Мне снятся одинаковые кошмары: у меня гигантская голова, огромная, вся в бинтах, нога, зашит глаз, лицо залито кровью, я никогда не буду красивой, с меня снимают бинты, а вместе с ними в руках врача остаётся нос.
В зеркалах поселилось чудовище. У него только правая половина лица похожа на человеческую, хотя не без синяка под глазом. Левая же вся распухшая, разноцветная и перекошенная, с щелью, вместо глаза, и с белой марлевой бровью.
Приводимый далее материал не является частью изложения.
(* ===== verification/IndexChange.v ===== *)
(** * A change of one slot, as the index sees it

    The memories of the nodes before and after an operation that put a new value
    into one slot and wrote some bytes that are no part of the index: what every
    key is mapped to afterwards.  Insertion, update and deletion are instances. *)

From S2P Require Import Prelude Mem KvUtils HashTable ServerMM Server Rdma ClientState Network PostEffects.
From S2P Require Import ClientMM BlockMap ClientIndex ClientConsensus ClientOps IndexView.

(** The byte of [n] at [y] belongs to slot [p]. *)
Definition on_slot (t : KVTableAddrInfo) (p : Z * Z) (n y : Z) : Prop :=
  n = index_node t ∧ slot_addr t p <= y < slot_addr t p + 8.

(** Slot [p] of [t] now is [new]; other bytes changed in [D] only. *)
Record changed (r r' : Z → mem) (t : KVTableAddrInfo) (p : Z * Z) (new : RaceHashSlot)
    (D : Z → Z → Prop) : Prop := {
  cg_pos : p ∈ slot_indices;
  cg_slot : index_slot r' t p = new;
  cg_rest n y : ¬ D n y → ¬ on_slot t p n y → r' n y = r n y }.

(** The index of a request with hash [h2] and buckets [t2] is undisturbed by
    changes in [D] and of slots of [t]: its slots and the blocks these refer to
    are outside of [D], its slots are those of [t] or apart from them, and no
    block covers a slot. *)
Record undisturbed (r : Z → mem) (D : Z → Z → Prop) (t : KVTableAddrInfo) (h2 : KVHashInfo)
    (t2 : KVTableAddrInfo) : Prop := {
  ud_slots p y : p ∈ slot_indices → on_slot t2 p (index_node t2) y → ¬ D (index_node t2) y;
  ud_apart p q : p ∈ slot_indices → q ∈ slot_indices → index_node t2 = index_node t →
    slot_addr t2 p = slot_addr t q ∨ slot_addr t2 p + 8 <= slot_addr t q ∨ slot_addr t q + 8 <= slot_addr t2 p;
  ud_blocks sl k : sl ∈ candidates r h2 t2 →
    off_key_length <= k < sizeof_KVLogHeader + block_key_len r sl + block_value_len r sl →
    ¬ D (slot_server_id sl) (block_addr sl + k) ∧
    ∀ q, q ∈ slot_indices → ¬ on_slot t q (slot_server_id sl) (block_addr sl + k) }.

Lemma changed_weaken r r' t p new (D D' : Z → Z → Prop) :
  changed r r' t p new D → (∀ n y, D n y → D' n y) → changed r r' t p new D'.
Proof. intros [H1 H2 H3] HD. split; auto. Qed.

Lemma undisturbed_weaken r (D D' : Z → Z → Prop) t h2 t2 :
  undisturbed r D' t h2 t2 → (∀ n y, D n y → D' n y) → undisturbed r D t h2 t2.
Proof.
  intros [H1 H2 H3] HD. split; [intros p y Hp Hy HDy; by apply (H1 p y), HD|done|].
  intros sl k Hsl Hk. destruct (H3 sl k Hsl Hk) as [H4 H5]. split; [|done]. intros HDy. by apply H4, HD.
Qed.

(** The same slot, seen from two requests. *)
Definition same_slot (t2 : KVTableAddrInfo) (q : Z * Z) (t : KVTableAddrInfo) (p : Z * Z) : Prop :=
  index_node t2 = index_node t ∧ slot_addr t2 q = slot_addr t p.

(** Slot [sl] refers to a block with the key. *)
Definition is_hit (r : Z → mem) (h : KVHashInfo) (key : list Z) (sl : RaceHashSlot) : Prop :=
  slot_matches h sl = true ∧ block_key r sl = key.

Lemma elem_of_hits r h t key q :
  q ∈ hits r h t key ↔ q ∈ slot_indices ∧ is_hit r h key (index_slot r t q).
Proof. unfold hits, is_hit. rewrite list_elem_of_filter. tauto. Qed.

Lemma head_elem {A} (l : list A) x : head l = Some x → x ∈ l.
Proof. destruct l; [done|]. intros [= ->]. set_solver. Qed.

Lemma head_none {A} (l : list A) : (∀ x, x ∉ l) → head l = None.
Proof. destruct l as [|x l]; [done|]. intros H. destruct (H x). set_solver. Qed.

Lemma lookup_none r h t key : index_lookup r h t key = None ↔ ∀ q, q ∉ hits r h t key.
Proof.
  unfold index_lookup. rewrite fmap_None. split; [|apply head_none].
  destruct (hits r h t key); [set_solver|done].
Qed.

Lemma same_slot_index r t2 q t p : same_slot t2 q t p → index_slot r t2 q = index_slot r t p.
Proof. intros [En Ea]. unfold index_slot. by rewrite En, Ea. Qed.

(** A block whose bytes are kept, but for the first two, reads as before. *)
Lemma block_kept (r r' : Z → mem) sl :
  (∀ k, off_key_length <= k < sizeof_KVLogHeader + block_key_len r sl + block_value_len r sl →
     r' (slot_server_id sl) (block_addr sl + k) = r (slot_server_id sl) (block_addr sl + k)) →
  block_key r' sl = block_key r sl ∧ block_value r' sl = block_value r sl ∧
  block_key_len r' sl = block_key_len r sl ∧ block_value_len r' sl = block_value_len r sl.
Proof.
  intros H.
  pose proof (load_range 2 (block_mem r sl) (block_addr sl + off_key_length)) as Hk.
  pose proof (load_range 4 (block_mem r sl) (block_addr sl + off_value_length)) as Hv.
  change (load 2 (block_mem r sl) (block_addr sl + off_key_length)) with (block_key_len r sl) in Hk.
  change (load 4 (block_mem r sl) (block_addr sl + off_value_length)) with (block_value_len r sl) in Hv.
  assert (∀ a k, a + k = block_addr sl + (a + k - block_addr sl)) as Ha by (intros; lia).
  assert (block_key_len r' sl = block_key_len r sl) as Ek.
  { apply load_ext. intros i Hi. unfold block_mem. rewrite (Ha (block_addr sl + off_key_length) i).
    f_equal. apply H. unfold off_key_length, sizeof_KVLogHeader in *. lia. }
  assert (block_value_len r' sl = block_value_len r sl) as Ev.
  { apply load_ext. intros i Hi. unfold block_mem. rewrite (Ha (block_addr sl + off_value_length) i).
    f_equal. apply H. unfold off_key_length, off_value_length, sizeof_KVLogHeader in *. lia. }
  unfold block_key, block_value. rewrite Ek, Ev. unfold off_key_length, sizeof_KVLogHeader in *.
  split_and!; try done; apply load_bytes_ext; intros i Hi; unfold block_mem; rewrite <- !Z.add_assoc; f_equal; apply H; lia.
Qed.

Section change.
Context (r r' : Z → mem) (t : KVTableAddrInfo) (p : Z * Z) (new : RaceHashSlot) (D : Z → Z → Prop).
Context (Hch : changed r r' t p new D).

Section view.
Context (h2 : KVHashInfo) (t2 : KVTableAddrInfo) (Hud : undisturbed r D t h2 t2).

(** A slot is kept, or it is the one that changed. *)
Lemma slot_after q :
  q ∈ slot_indices →
  (index_slot r' t2 q = index_slot r t2 q ∧ ¬ same_slot t2 q t p) ∨
  (same_slot t2 q t p ∧ index_slot r' t2 q = new).
Proof.
  intros Hq. destruct (decide (index_node t2 = index_node t ∧ slot_addr t2 q = slot_addr t p)) as [Hs|Hne].
  - right. split; [exact Hs|]. rewrite (same_slot_index r' t2 q t p Hs). apply Hch.
  - left. split; [|exact Hne]. apply slot_at_ext. intros k Hk. apply (cg_rest _ _ _ _ _ _ Hch).
    + apply (ud_slots _ _ _ _ _ Hud q); [done|]. split; [done|lia].
    + intros [En Hy]. apply Hne. split; [done|].
      destruct (ud_apart _ _ _ _ _ Hud q p Hq (cg_pos _ _ _ _ _ _ Hch) En) as [?|[?|?]]; [done|lia|lia].
Qed.

(** The blocks of the slots that were in use are kept. *)
Lemma block_after q :
  q ∈ slot_indices → slot_matches h2 (index_slot r t2 q) = true →
  let sl := index_slot r t2 q in
  block_key r' sl = block_key r sl ∧ block_value r' sl = block_value r sl ∧
  block_key_len r' sl = block_key_len r sl ∧ block_value_len r' sl = block_value_len r sl.
Proof.
  intros Hq Hm sl. apply block_kept. intros k Hk.
  destruct (ud_blocks _ _ _ _ _ Hud sl k) as [H1 H2]; [|done|].
  { apply list_elem_of_filter. split; [done|]. apply list_elem_of_fmap. eauto. }
  apply (cg_rest _ _ _ _ _ _ Hch); [done|]. apply H2, Hch.
Qed.

(** The hits afterwards: those before at other slots, and the new slot. *)
Lemma hit_after key q :
  q ∈ slot_indices →
  is_hit r' h2 key (index_slot r' t2 q) ↔
  (¬ same_slot t2 q t p ∧ is_hit r h2 key (index_slot r t2 q)) ∨ (same_slot t2 q t p ∧ is_hit r' h2 key new).
Proof.
  intros Hq. destruct (slot_after q Hq) as [[E Hne]|[Hs E]]; rewrite E; [|tauto].
  unfold is_hit. split.
  - intros [Hm Hk]. left. split_and!; [done|done|]. by rewrite <- (proj1 (block_after q Hq Hm)).
  - intros [(_ & Hm & Hk)|[? _]]; [|done]. split; [done|]. by rewrite (proj1 (block_after q Hq Hm)).
Qed.

(** A key that neither the old nor the new slot refers to. *)
Lemma lookup_unchanged key :
  ¬ is_hit r h2 key (index_slot r t p) → ¬ is_hit r' h2 key new →
  index_lookup r' h2 t2 key = index_lookup r h2 t2 key.
Proof.
  intros Hold Hnew. unfold index_lookup.
  assert (hits r' h2 t2 key = hits r h2 t2 key) as ->.
  { apply list_filter_iff_in. intros q Hq. change (is_hit r' h2 key (index_slot r' t2 q) ↔ is_hit r h2 key (index_slot r t2 q)).
    rewrite (hit_after key q Hq). split; [tauto|]. intros Hi. left. split; [|done].
    intros Hs. by rewrite (same_slot_index r t2 q t p Hs) in Hi. }
  destruct (head (hits r h2 t2 key)) as [q|] eqn:E; [|done]. cbn. f_equal.
  apply head_elem, elem_of_hits in E as [Hq Hi].
  destruct (slot_after q Hq) as [[-> _]|[Hs _]].
  - apply block_after; [done|apply Hi].
  - by rewrite (same_slot_index r t2 q t p Hs) in Hi.
Qed.
End view.

Context (h : KVHashInfo) (key : list Z) (Hud : undisturbed r D t h t).

(** An absent key that the new slot refers to. *)
Lemma hit_added :
  index_lookup r h t key = None → is_hit r' h key new →
  index_slot r' t <$> head (hits r' h t key) = Some new.
Proof.
  intros Hnone Hnew. rewrite lookup_none in Hnone.
  assert (∀ q, q ∈ hits r' h t key → index_slot r' t q = new) as Hall.
  { intros q [Hq Hi]%elem_of_hits. destruct (slot_after h t Hud q Hq) as [[_ Hne]|[_ E]]; [|done].
    apply (hit_after h t Hud key q Hq) in Hi as [[_ Hi]|[? _]]; [|done].
    destruct (Hnone q). by apply elem_of_hits. }
  assert (p ∈ hits r' h t key) as Hp.
  { apply elem_of_hits. split; [apply Hch|]. by rewrite (cg_slot _ _ _ _ _ _ Hch). }
  destruct (hits r' h t key) as [|q l]; [set_solver|]. cbn. rewrite Hall by set_solver. done.
Qed.

Lemma lookup_added :
  index_lookup r h t key = None → is_hit r' h key new → index_lookup r' h t key = Some (block_value r' new).
Proof.
  intros Hnone Hnew. pose proof (hit_added Hnone Hnew) as H. unfold index_lookup.
  destruct (head (hits r' h t key)) as [q|]; [|done]. cbn in *. by injection H as ->.
Qed.

(** A key whose first slot now refers to another block with it. *)
Lemma lookup_replaced :
  head (hits r h t key) = Some p → is_hit r' h key new → index_lookup r' h t key = Some (block_value r' new).
Proof.
  intros Hp Hnew. unfold index_lookup.
  assert (hits r' h t key = hits r h t key) as ->.
  { apply list_filter_iff_in. intros q Hq. change (is_hit r' h key (index_slot r' t q) ↔ is_hit r h key (index_slot r t q)).
    rewrite (hit_after h t Hud key q Hq). apply head_elem, elem_of_hits in Hp as [_ Hp].
    destruct (slot_after h t Hud q Hq) as [[_ Hne]|[Hs _]]; [tauto|].
    rewrite (same_slot_index r t q t p Hs). tauto. }
  rewrite Hp. cbn. by rewrite (cg_slot _ _ _ _ _ _ Hch).
Qed.

(** A key whose only slot no longer refers to it. *)
Lemma lookup_removed :
  (∀ q, q ∈ hits r h t key → same_slot t q t p) → ¬ is_hit r' h key new → index_lookup r' h t key = None.
Proof.
  intros Hsole Hnew. apply lookup_none. intros q [Hq Hi]%elem_of_hits.
  apply (hit_after h t Hud key q Hq) in Hi as [[Hne Hi]|[_ ?]]; [|done].
  apply Hne, Hsole. by apply elem_of_hits.
Qed.

(** Afterwards the new slot alone refers to the key, if no other slot did. *)
Lemma sole_after q :
  (∀ q, q ∈ hits r h t key → same_slot t q t p) → q ∈ hits r' h t key → same_slot t q t p.
Proof.
  intros Hsole [Hq Hi]%elem_of_hits. apply (hit_after h t Hud key q Hq) in Hi as [[_ Hi]|[? _]]; [|done].
  apply Hsole. by apply elem_of_hits.
Qed.

(** The candidates afterwards: those before, and the new slot. *)
Lemma candidates_after sl : sl ∈ candidates r' h t → sl = new ∨ sl ∈ candidates r h t.
Proof.
  intros [Hm Hsl]%list_elem_of_filter. apply list_elem_of_fmap in Hsl as (q & -> & Hq).
  destruct (slot_after h t Hud q Hq) as [[E _]|[_ E]]; rewrite E in *; [right|by left].
  apply list_elem_of_filter. split; [done|]. apply list_elem_of_fmap. eauto.
Qed.

Lemma fit_after sz :
  blocks_fit r h t sz →
  (slot_matches h new = true →
     sizeof_KVLogHeader + block_key_len r' new + block_value_len r' new <= kv_len new * sz) →
  blocks_fit r' h t sz.
Proof.
  intros Hfit Hnew sl [Hm Hsl]%list_elem_of_filter. apply list_elem_of_fmap in Hsl as (q & -> & Hq).
  destruct (slot_after h t Hud q Hq) as [[E _]|[_ E]]; rewrite E in *; [|auto].
  destruct (block_after h t Hud q Hq Hm) as (_ & _ & -> & ->). apply Hfit.
  apply list_elem_of_filter. split; [done|]. apply list_elem_of_fmap. eauto.
Qed.
End change.

Lemma free_no_match h2 sl : slot_is_free sl = true → slot_matches h2 sl = false.
Proof.
  unfold slot_is_free, slot_matches. intros H. rewrite !andb_true_iff in H. destruct H as [[_ ->] _].
  cbn. apply andb_false_r.
Qed.

(** Changes outside of the index leave it as it is. *)
Section kept.
Context (r r' : Z → mem) (D : Z → Z → Prop) (t : KVTableAddrInfo) (h2 : KVHashInfo) (t2 : KVTableAddrInfo).
Context (Hrest : ∀ n y, ¬ D n y → r' n y = r n y) (Hud : undisturbed r D t h2 t2).

Lemma kept_slot q : q ∈ slot_indices → index_slot r' t2 q = index_slot r t2 q.
Proof.
  intros Hq. apply slot_at_ext. intros k Hk. apply Hrest, (ud_slots _ _ _ _ _ Hud q _ Hq). split; [done|lia].
Qed.

Lemma kept_block q :
  q ∈ slot_indices → slot_matches h2 (index_slot r t2 q) = true →
  let sl := index_slot r t2 q in
  block_key r' sl = block_key r sl ∧ block_value r' sl = block_value r sl ∧
  block_key_len r' sl = block_key_len r sl ∧ block_value_len r' sl = block_value_len r sl.
Proof.
  intros Hq Hm sl. apply block_kept. intros k Hk. apply Hrest, (ud_blocks _ _ _ _ _ Hud sl k); [|done].
  apply list_elem_of_filter. split; [done|]. apply list_elem_of_fmap. eauto.
Qed.

Lemma kept_hits key : hits r' h2 t2 key = hits r h2 t2 key.
Proof.
  apply list_filter_iff_in. intros q Hq. rewrite (kept_slot q Hq).
  split; intros [Hm Hk]; (split; [done|]); by rewrite (proj1 (kept_block q Hq Hm)) in *.
Qed.

Lemma kept_lookup key : index_lookup r' h2 t2 key = index_lookup r h2 t2 key.
Proof.
  unfold index_lookup. rewrite kept_hits. destruct (head (hits r h2 t2 key)) as [q|] eqn:E; [|done].
  cbn. f_equal. apply head_elem, elem_of_hits in E as [Hq [Hm _]]. rewrite (kept_slot q Hq).
  by apply kept_block.
Qed.

Lemma kept_candidates : candidates r' h2 t2 = candidates r h2 t2.
Proof.
  unfold candidates. f_equal. apply list_fmap_ext. intros i q Hq.
  apply kept_slot. by eapply list_elem_of_lookup_2.
Qed.

Lemma kept_fit sz : blocks_fit r h2 t2 sz → blocks_fit r' h2 t2 sz.
Proof.
  intros Hfit sl [Hm Hsl]%list_elem_of_filter. apply list_elem_of_fmap in Hsl as (q & -> & Hq).
  rewrite (kept_slot q Hq) in *. destruct (kept_block q Hq Hm) as (_ & _ & -> & ->). apply Hfit.
  apply list_elem_of_filter. split; [done|]. apply list_elem_of_fmap. eauto.
Qed.
End kept.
Вместо носа у чудовища огромный напитанный кровью марлевый куль.
Видя меня, взрослые крестятся и спрашивают, что же приключилось. Я отвечаю: pao s konja.
Дети меня боятся. Маленький Дражен спрятался и сказал: я не могу на неё смотреть.
А Мария подарила картину с мертвенно грустными кукламы военных лет. Картина - моя ровесница. Она стоит у кровати и разделяет моё настроение.
Завтра должны сменить повязки.
В среду - вернуть к жизни нос.
В пятницу - снять швы с брови.
Я считаю дни.
Я приветствую страхи, как старых знакомых, которым отнюдь не рада.
Я хочу снова стать человеком.
Я хочу научиться говорить без усилия.
Я хочу видеть в зеркале не чудовище, а себя.
Я хочу вызывать у людей не суеверный ужас, а солнечную улыбку.
Я хочу сама научиться улыбаться.
Я хочу видеть обоими глазами.
Я хочу выбраться из этого персонального ада.